If we’re going to have business and employment survive, we have to be truly committed to looking at these things in an integrated way, and building that relationship with people who invest their capital in businesses, who buy products and services from those businesses, and who regulate those businesses.

I know that many people in this room also work for small businesses, and small businesses can have a big role in this. They can demonstrate business model thinking and integrated thinking; maybe their reporting requirements aren’t the same as a public company’s, but the notion of how they embed that into the sustainability of their business is critically important.

Education and Improvement

When I think about the profession from this standpoint, we can also look at ourselves and ask, “Where can we improve more?” For instance, the ethnic diversity of the accounting profession is a very critical challenge. Our brethren in the bar have achieved maybe greater diversity than the CPA profession has, and so we have a major initiative, because it’s critically important that our profession, if it’s going to help lead this change, also reflects society at large.

We’ve invested heavily in financial literacy programs, because ultimately, the American public will have to demand changes. The more financially literate they are about what makes business tick and what they need to know to create their own financial sustainability, the better they will be as citizens, and that will create a better demand pool for the profession.

We also do financial literacy for our elected officials, to teach their staff and the members of Congress about what the financial statements of the federal government actually contain. Our government is probably the most complex enterprise on the face of the earth, and the people and our elected officials need to understand it from something more than just purely a short-term cash basis. In fact, we have a piece of legislation pending in Congress to require Congress to have a joint session to hear the financial report in a comprehensive way, so they can focus on their responsibility for the sustainability of government.

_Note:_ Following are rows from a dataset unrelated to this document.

Lemma exchange_reads_layout t m bitfields layout v layout' n :
  c_valid c m → hdr m = header_of t (c_size c + length bitfields + opt_size layout) n →
  num_bitfields m = Z.of_nat (length bitfields) → selected (bitfields_of t) bitfields = layout' →
  opt_valid layout v → 2 <= Z.of_nat (c_size c + length bitfields + opt_size layout) < 65538 →
  let packet := c_enc c m ++ bitfields ++ opt_bytes layout v in
  length packet = (c_size c + length bitfields + opt_size layout)%nat
  /\ boe_exchange_reads t packet
     = if (opt_size layout =? opt_size layout')%nat
       then Some (m, λ f, opt_read layout' f (opt_bytes layout v)) else None.
Proof.
  intros Hm Hh Hnb Hsel Hv Hlen packet. pose proof (codec_length m Hm) as Hcl.
  assert (length packet = (c_size c + length bitfields + opt_size layout)%nat) as Hpl.
  { subst packet. rewrite !length_app, (length_opt_bytes _ _ Hv), Hcl. lia. }
  split; [done|]. unfold boe_exchange_reads. rewrite Hpl. subst packet. rewrite codec_dec_enc by done.
  rewrite Hnb, Nat2Z.id, <- drop_drop, !drop_app_n, take_app_n, Hsel by done.
  rewrite Hh. unfold header_of, prepared_header, BoeHeader_create.
  cbn [h_start_of_message h_message_type h_message_length set_field].
  rewrite (length_opt_bytes _ _ Hv), (wrap_small 16) by (unfold in_u; lia).
  rewrite !Z.eqb_refl. rewrite (proj2 (Z.eqb_eq (_ + 2) _)) by lia. done.
Qed.
End Reading.

(** ** The pools of buffers *)

Section Pool.
Context {M : Type} (good : OutboundMsgBuffer M → Prop).
Implicit Types (st : BufferStore M) (b : OutboundMsgBuffer M).

(** All buffers are free, and fit to be used. *)
Definition pool_ok st : Prop :=
  length (bs_array st) = NUM_MSG_BUFFERS
  /\ bs_free_list st = seq 0 NUM_MSG_BUFFERS
  /\ ∀ i b, bs_array st !! i = Some b → b_index b = i /\ good b.
Lemma units_of_login_groups inbound : Forall (in_u 32) inbound →
  units_of_groups (login_groups inbound) = unit_sequences inbound.
Proof.
  intros Hin. destruct (unit_sequences_valid inbound Hin) as [Hv _]. unfold login_groups.
  destruct (unit_sequences inbound) as [|u us] eqn:Hus; [reflexivity|].
  unfold units_body. cbn [app units_of_groups]. change (UNIT_SEQUENCES =? UNIT_SEQUENCES) with true. cbv iota.
  rewrite Nat2Z.id. by apply read_units_all.
Qed.
Lemma login_groups_bytes inbound :
  let bytes := concat (map (λ g, group g.1 g.2) (login_groups inbound)) in
  unit_sequences_group (unit_sequences inbound)
    ++ concat (map return_bitfields_group return_bitfields) = bytes
  /\ length bytes = (get_sizeof_unit_sequences_group (length (unit_sequences inbound))
                     + get_sizeof_return_bitfields_group)%nat.
Proof.
  assert (unit_sequences_group (unit_sequences inbound) = concat (map (λ g, group g.1 g.2)
    (match unit_sequences inbound with [] => [] | us => [(UNIT_SEQUENCES, units_body us)] end))) as Hu.
  { unfold unit_sequences_group. destruct (unit_sequences inbound) as [|u us]; [done|].
    set (units := u :: us). cbn [map concat fst snd]. unfold group, units_body. rewrite app_nil_r.
    f_equal. f_equal. unfold get_sizeof_unit_sequences_group.
    rewrite (proj2 (Nat.ltb_lt _ _)) by (subst units; cbn; lia).
    cbn [length]. rewrite length_units_bytes. change (c_size c_UnitNumberSequencePair) with 5%nat. lia. }
  intros bytes. assert (unit_sequences_group (unit_sequences inbound)
    ++ concat (map return_bitfields_group return_bitfields) = bytes) as Hb
    by (rewrite Hu; subst bytes; unfold login_groups; by rewrite map_app, concat_app).
  split; [done|]. rewrite <- Hb, length_app. f_equal. unfold unit_sequences_group.
  destruct (unit_sequences inbound) as [|u us] eqn:Hus; [done|]. rewrite <- Hus.
  rewrite !length_app, length_le_bytes, length_units_bytes. rewrite Hus. cbn. lia.
Qed.
Lemma return_bitfields_width : Forall (λ r, length r.2 = 8%nat) return_bitfields.
Proof. repeat constructor. Qed.
Lemma units_body_fits us : (length us <= 32)%nat → Z.of_nat (length (units_body us)) < 65000.
Proof. intros Hlen. unfold units_body. cbn [length]. rewrite length_units_bytes. lia. Qed.
Lemma login_groups_fit inbound : Forall (in_u 32) inbound →
  Forall (λ g, Z.of_nat (length g.2) < 65000) (login_groups inbound).
Proof.
  intros Hin. destruct (unit_sequences_valid _ Hin) as [_ Hlen]. unfold login_groups.
  apply Forall_app. split.
  - destruct (unit_sequences inbound) as [|u us]; [by apply Forall_nil|].
    apply Forall_cons. split; [by apply units_body_fits|by apply Forall_nil].
  - apply Forall_map. eapply Forall_impl; [exact return_bitfields_width|].
    intros r Hr. cbn [snd length]. rewrite Hr. lia.
Qed.
Section OnTheWire.
Context {D E : Type} `{Dbl D} `{Connection E}.
Implicit Types (o : Order D) (s : OUCH42Session E).

(** A packet went out in full, as the last thing the session did. *)
Definition handed (packet : list Z) (e : E) s' : Prop :=
  ∃ e', conn_send packet e = (Z.of_nat (length packet), e') /\ ou_net s' = (conn_now e').2.

Lemma send_order_data_sent buf s t s' : send_order_data buf s = (Some t, s') → handed buf (ou_net s) s'.
Proof.
  unfold send_order_data, handed. destruct (conn_send buf (ou_net s)) as [slen e] eqn:Hs.
  destruct (Z.eqb_spec (Z.of_nat (length buf)) slen) as [<-|]; [|done].
  destruct (conn_now e) as [t' e1] eqn:Hn. intros [= -> <-]. exists e. by rewrite Hn.
Qed.

(** What an exchange reads from an unsequenced packet. *)
Definition exchange_reads {A} (c : Codec A) (packet : list Z) : option A :=
  match dispatch_packet packet with
  | Some p =>
      match packet_body p with
      | ty :: body => if ty =? UNSEQUENCED_MESSAGE then Some (c_dec c body) else None
      | [] => None
      end
  | None => None
  end.

Lemma exchange_reads_unsequenced {A} (c : Codec A) `{!CodecOk c} m : c_valid c m →
  Z.of_nat (c_size c) < 65000 → exchange_reads c (unsequenced (c_enc c m)) = Some m.
Proof.
  intros Hv Hsz. unfold exchange_reads, unsequenced.
  assert (packet_ok (UNSEQUENCED_MESSAGE :: c_enc c m)) as Hp.
  { unfold packet_ok. cbn [length]. rewrite (codec_length m Hv). lia. }
  pose proof (dispatch_encoded _ [] Hp) as Hd. rewrite app_nil_r in Hd. rewrite Hd.
  unfold packet_body. cbn [pk_buf pk_len]. rewrite take_ge by (rewrite length_encode; lia).
  unfold encode_packet. rewrite drop_app_n by apply length_be_bytes.
  pose proof (codec_dec_enc m [] Hv) as He. rewrite app_nil_r in He. by rewrite He.
Qed.

(** C7: An order that [send] says was sent was taken by the connection as one
    packet, in full, on an active logged-in session, and that packet reads back as
    an EnterOrder with the order's side, size, price (or the mark of a market
    order), minimum quantity and capacity, the symbol of its instrument and the
    firm of the session, with a token that is kept as the order's client order id
    and names its local id, and with the order's time in force, by the seconds,
    the cross and the minimum quantity together ([entered_tif]: an immediate order
    whose minimum is its size is one to be filled or killed).  The numbers of the
    order fit the message's fields. *)
Theorem sent_order_reads_back (a : Z) o s s' o'
    (Hw : session_wf s) (Hfits : order_fits o) (Hsend : ouch_send a o s = (true, s', o')) :
  ou_active s = true /\ logged_in s = true
  /\ ∃ packet msg, handed packet (conn_now (ou_net s)).2 s'
     /\ exchange_reads c_EnterOrder packet = Some msg
     /\ token_id (eo_order_token msg) = o_localID o
     /\ take 14 (o_client_order_id o') = eo_order_token msg
     /\ eo_shares msg = o_size o
     /\ to_i01_side (eo_buy_sell_indicator msg) = o_side o
     /\ eo_price msg = (if bool_decide (o_type o = MARKET) then set_market else set_limit (o_price o))
     /\ eo_stock msg = strncpy_bytes 8 (resize 8 32 (symbol_of (o_instrument o) s))
     /\ eo_firm msg = ou_firm_identifier s
     /\ ∀ nq, o_kind o = NASDAQOrder nq →
          entered_tif msg = sent_tif nq o /\ eo_capacity msg = nq_capacity nq
          /\ eo_minimum_quantity msg
             = (if bool_decide (o_tif o = FILL_OR_KILL) then o_size o else nq_min_size nq).
Proof.
  unfold ouch_send in Hsend. destruct (o_kind o) as [|nq| |] eqn:Hk; try done.
  destruct (ou_active s); [|done]. destruct (logged_in s); [|done]. cbn [negb orb] in Hsend.
  split_and!; [done|done|].
  destruct (create_order_token_hpr o s) as [token|] eqn:Htok; [|done].
  destruct (created_token o s token Hw (proj1 Hfits) Htok) as (Hv & Hname & _).
  destruct (enter_order token nq (set_client_order_id o token) s) as [msg|] eqn:Hm; [|done].
  destruct (enter_order_spec token nq (set_client_order_id o token) s msg)
    as (Hmv & <- & Hrest); try done.
  destruct (conn_now (ou_net s)) as [t0 e0] eqn:Hnow.
  destruct (send_order_data _ _) as [[t|] s1] eqn:Hsd; [|done]. injection Hsend as <- <-.
  exists (unsequenced (c_enc c_EnterOrder msg)), msg.
  destruct Hrest as (R1 & R2 & R3 & R4 & R5 & R6 & R7 & R8).
  split_and!; try done; [..|by intros nq' [= <-]].
  - by apply send_order_data_sent in Hsd.
  - apply (exchange_reads_unsequenced c_EnterOrder); [done|vm_compute; reflexivity].
  - rewrite <- (take_client_order_id o (eo_order_token msg) 14) at 2; [done|by destruct Hv|].
    unfold CLIENT_ORDER_ID_LENGTH. lia.
Qed.

Lemma sent_cancel_reads_back (a : Z) o (newqty : Z) s s' o' : session_wf s →
  in_u 32 (o_localID o) → in_u 32 newqty → ouch_cancel a o newqty s = (true, s', o') →
  ∃ packet token, handed packet (ou_net s) s' /\ create_order_token_hpr o s = Some token
    /\ exchange_reads c_CancelOrder packet = Some (mkCancelOrder MSG_CANCEL_ORDER token newqty)
    /\ token_id token = o_localID o.
Proof.
  intros Hw Hid Hq. unfold ouch_cancel. destruct (o_kind o) as [|nq| |]; try done.
  case_match; [done|]. destruct (create_order_token_hpr o s) as [token|] eqn:Htok; [|done].
  destruct (created_token o s token Hw Hid Htok) as (Hv & Hname & _).
  destruct (send_order_data _ _) as [[t|] s1] eqn:Hsd; [|done]. intros [= <- <-].
  eexists _, token. split_and!; [by eapply send_order_data_sent|done| |done].
  apply (exchange_reads_unsequenced c_CancelOrder); [|vm_compute; reflexivity].
  unfold c_CancelOrder. valid_fields. apply valid_byte. z_compute.
Qed.
End OnTheWire.

(** ** Login *)

Section Login.
Context {E : Type} `{Connection E}.
Implicit Types s : OUCH42Session E.

Lemma compare_and_swap_spec oldval newval s :
  (compare_and_swap oldval newval s).1 = negb (bool_decide (ou_state s = ST_UNKNOWN))
  /\ (ou_state s ≠ oldval → (compare_and_swap oldval newval s).2 = s).
Proof.
  unfold compare_and_swap. cbn [fst snd]. split; [by destruct (ou_state s)|].
  intros Hne. by rewrite bool_decide_false.
Qed.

I cannot speak more passionately and importantly about my belief that the people in this room and people like us around the country have to initiate the discussion between business leaders, the government, and stakeholder groups about how we’re going to sort out the incredible challenges that technology will place upon employment and basic economic stability. As we think about our role in protecting Planet Earth, we also have to think more broadly about how we lead business to change this dialogue and to act in a more collective way. The ability to say we have a single-stakeholder group—for instance, that we must protect a single shareholder—while that is very important, that is much too myopic a view of how the world will evolve in the future.

I encourage all of you to think about sustainability in a very broad sense. We have the ability to see facts, to see information, to see change from a much clearer standpoint. How do we bring that to this multi-stakeholder group so that the best possible decisions can be made?

I thank all of you for your commitment today. I’m sure we’ll have a very lively debate. I’m sure some of it will be a little unnerving, as well. But I encourage us to stay the course and to be true leaders of the change that’s necessary in this incredibly fast-paced world.

Barry C. Melancon, CPA/CGMA is the president and CEO of the American Institute of CPAs. He is also the chairman of the board of the International Integrated Reporting Council. The above is an edited transcript of his remarks at the conference.